The transactions contemplated by the Recapitalization Agreement were subject to the satisfaction of certain closing conditions, including, but not limited to, Diamond Triumph accepting Notes for purchase in the Offer, obtaining the Requisite Consents to the Amendment in the Consent Solicitation, and Diamond Triumph, Mr. Levine and GEI entering into an Amended and Restated Stockholders Agreement pursuant to which, subject to certain conditions, adjustments and limitations, (i) GEI has the right to put up to 238,571 shares of Diamond Triumph’s Common Stock per year to Mr. Levine commencing in respect of the fiscal year ending December 31, 2006 at a purchase price of $21.50 per share until such time as GEI no longer owns shares of Diamond Triumph’s Common Stock and (ii) Mr. Levine has the right to call up to 477,142 shares of Diamond Triumph’s Common Stock per year from GEI commencing in respect of the fiscal year ending December 31, 2006 at a purchase price of $21.50 per share until such time as GEI no longer owns shares of Diamond Triumph’s Common Stock.

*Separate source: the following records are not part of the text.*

(** [type PermissionKey], one constructor per string literal,
    [users.view] written [users_view]. *)
Inductive PermissionKey : Type :=
| users_view
| users_edit
| users_suspend
| users_delete
| users_assign_role
| listings_view
| listings_edit
| listings_delete
| listings_publish
| listings_unpublish
| disputes_view
| disputes_resolve
| disputes_appeal
| support_manage_tickets
| support_respond
| reports_view
| reports_generate
| reports_export
| payments_view
| payments_refund
| payments_manage_fees
| settings_admin
| settings_system
| audit_view
| audit_export
| roles_view
| roles_create
| roles_edit
| roles_delete.

(** The status union ['active' | 'inactive' | 'suspended']. *)
Inductive AdminStatus : Type :=
| active
| inactive
| suspended.

Scheme Equality for AdminRole.
Scheme Equality for PermissionKey.
Scheme Equality for AdminStatus.

(** The string literal behind each permission key. *)
Definition permission_key_string (p : PermissionKey) : string :=
  match p with
  | users_view => "users.view"
  | users_edit => "users.edit"
  | users_suspend => "users.suspend"
  | users_delete => "users.delete"
  | users_assign_role => "users.assign_role"
  | listings_view => "listings.view"
  | listings_edit => "listings.edit"
  | listings_delete => "listings.delete"
  | listings_publish => "listings.publish"
  | listings_unpublish => "listings.unpublish"
  | disputes_view => "disputes.view"
  | disputes_resolve => "disputes.resolve"
  | disputes_appeal => "disputes.appeal"
  | support_manage_tickets => "support.manage_tickets"
  | support_respond => "support.respond"
  | reports_view => "reports.view"
  | reports_generate => "reports.generate"
  | reports_export => "reports.export"
  | payments_view => "payments.view"
  | payments_refund => "payments.refund"
  | payments_manage_fees => "payments.manage_fees"
  | settings_admin => "settings.admin"
  | settings_system => "settings.system"
  | audit_view => "audit.view"
  | audit_export => "audit.export"
  | roles_view => "roles.view"
  | roles_create => "roles.create"
  | roles_edit => "roles.edit"
  | roles_delete => "roles.delete"
  end.

(** The string literal behind each role and each status. *)
Definition role_string (r : AdminRole) : string :=
  match r with
  | super_admin => "super_admin"
  | moderator => "moderator"
  | support => "support"
  | analyst => "analyst"
  | custom => "custom"
  end.

Definition status_string (s : AdminStatus) : string :=
  match s with
  | active => "active"
  | inactive => "inactive"
  | suspended => "suspended"
  end.

(** The permission catalog: every member of the [PermissionKey] union, in
    the order of its declaration. *)
Definition PERMISSION_CATALOG : list PermissionKey :=
  [ users_view; users_edit; users_suspend; users_delete; users_assign_role;
    listings_view; listings_edit; listings_delete; listings_publish;
    listings_unpublish;
    disputes_view; disputes_resolve; disputes_appeal;
    support_manage_tickets; support_respond;
    reports_view; reports_generate; reports_export;
    payments_view; payments_refund; payments_manage_fees;
    settings_admin; settings_system; audit_view; audit_export;
    roles_view; roles_create; roles_edit; roles_delete ].

(** [const ROLE_PERMISSIONS: Record<AdminRole, PermissionKey[]>] *)
Definition ROLE_PERMISSIONS (r : AdminRole) : list PermissionKey :=
  match r with
  | super_admin =>
      [ users_view; users_edit; users_suspend; users_delete;
        users_assign_role;
        listings_view; listings_edit; listings_delete; listings_publish;
        listings_unpublish;
        disputes_view; disputes_resolve; disputes_appeal;
        support_manage_tickets; support_respond;
        reports_view; reports_generate; reports_export;
        payments_view; payments_refund; payments_manage_fees;
        settings_admin; settings_system; audit_view; audit_export;
        roles_view; roles_create; roles_edit; roles_delete ]
  | moderator =>
      [ users_view; users_edit; users_suspend;
        listings_view; listings_edit; listings_delete; listings_publish;
        listings_unpublish;
        disputes_view; disputes_resolve;
        support_manage_tickets; support_respond;
        reports_view; audit_view; roles_view ]
  | support =>
      [ users_view; disputes_view; disputes_resolve;
        support_manage_tickets; support_respond;
        reports_view; audit_view ]
  | analyst =>
      [ users_view; listings_view; disputes_view;
        reports_view; reports_generate; reports_export;
        audit_view; roles_view ]
  | custom => []
  end.

(** [interface AdminUser] (and [AdminUserRow]: the row has the same
    fields, with [custom_permissions] nullable as well as optional). *)
Module AdminUser.
Record t : Type := mk {
    id : string;
    user_id : string;
    role : AdminRole;
    custom_permissions : option (list PermissionKey);
    assigned_at : string;
    assigned_by : string;
    status : AdminStatus;
    created_at : string;
    updated_at : string
  }.
End AdminUser.

(** [interface AuthorizationContext] *)
Module AuthorizationContext.
Record t : Type := mk {
    user_id : string;
    admin_id : option string;
    role : option AdminRole;
    permissions : list PermissionKey;
    is_admin : bool;
    is_super_admin : bool
  }.
End AuthorizationContext.

(* ------------------------------------------------------------------ *)
(** ** lib/auth/roles.ts                                               *)
(* ------------------------------------------------------------------ *)

(** [context.permissions.includes(permission)] *)
Definition hasPermission (context : AuthorizationContext.t)
    (permission : PermissionKey) : bool :=
  existsb (PermissionKey_beq permission)
          (AuthorizationContext.permissions context).

(** [permissions.every((p) => hasPermission(context, p))] *)
Definition hasAllPermissions (context : AuthorizationContext.t)
    (permissions : list PermissionKey) : bool :=
  forallb (fun p => hasPermission context p) permissions.

(** [permissions.some((p) => hasPermission(context, p))] *)
Definition hasAnyPermission (context : AuthorizationContext.t)
    (permissions : list PermissionKey) : bool :=
  existsb (fun p => hasPermission context p) permissions.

Diamond Triumph is a leading provider of automotive glass replacement and repair services in the United States. At June 30, 2005, it operated a network of 240 automotive glass service centers, approximately 1,000 mobile installation vehicles and five distribution centers in 44 states. Diamond Triumph serves all of its customers’ automotive glass replacement and repair
needs, offering windshields, tempered glass and other related products.
This press release contains “forward-looking statements” within the meaning of the federal securities laws. The forward-looking statements in this press release involve risks and uncertainties which could cause actual results to differ from those expressed in or implied by the statements contained herein. Additional information concerning potential factors that could affect Diamond Triumph’s future results is included under the caption “Factors Affecting Future Performance” in Item 1 of Diamond Triumph’s annual report on Form 10-K for the fiscal year ended December 31, 2004.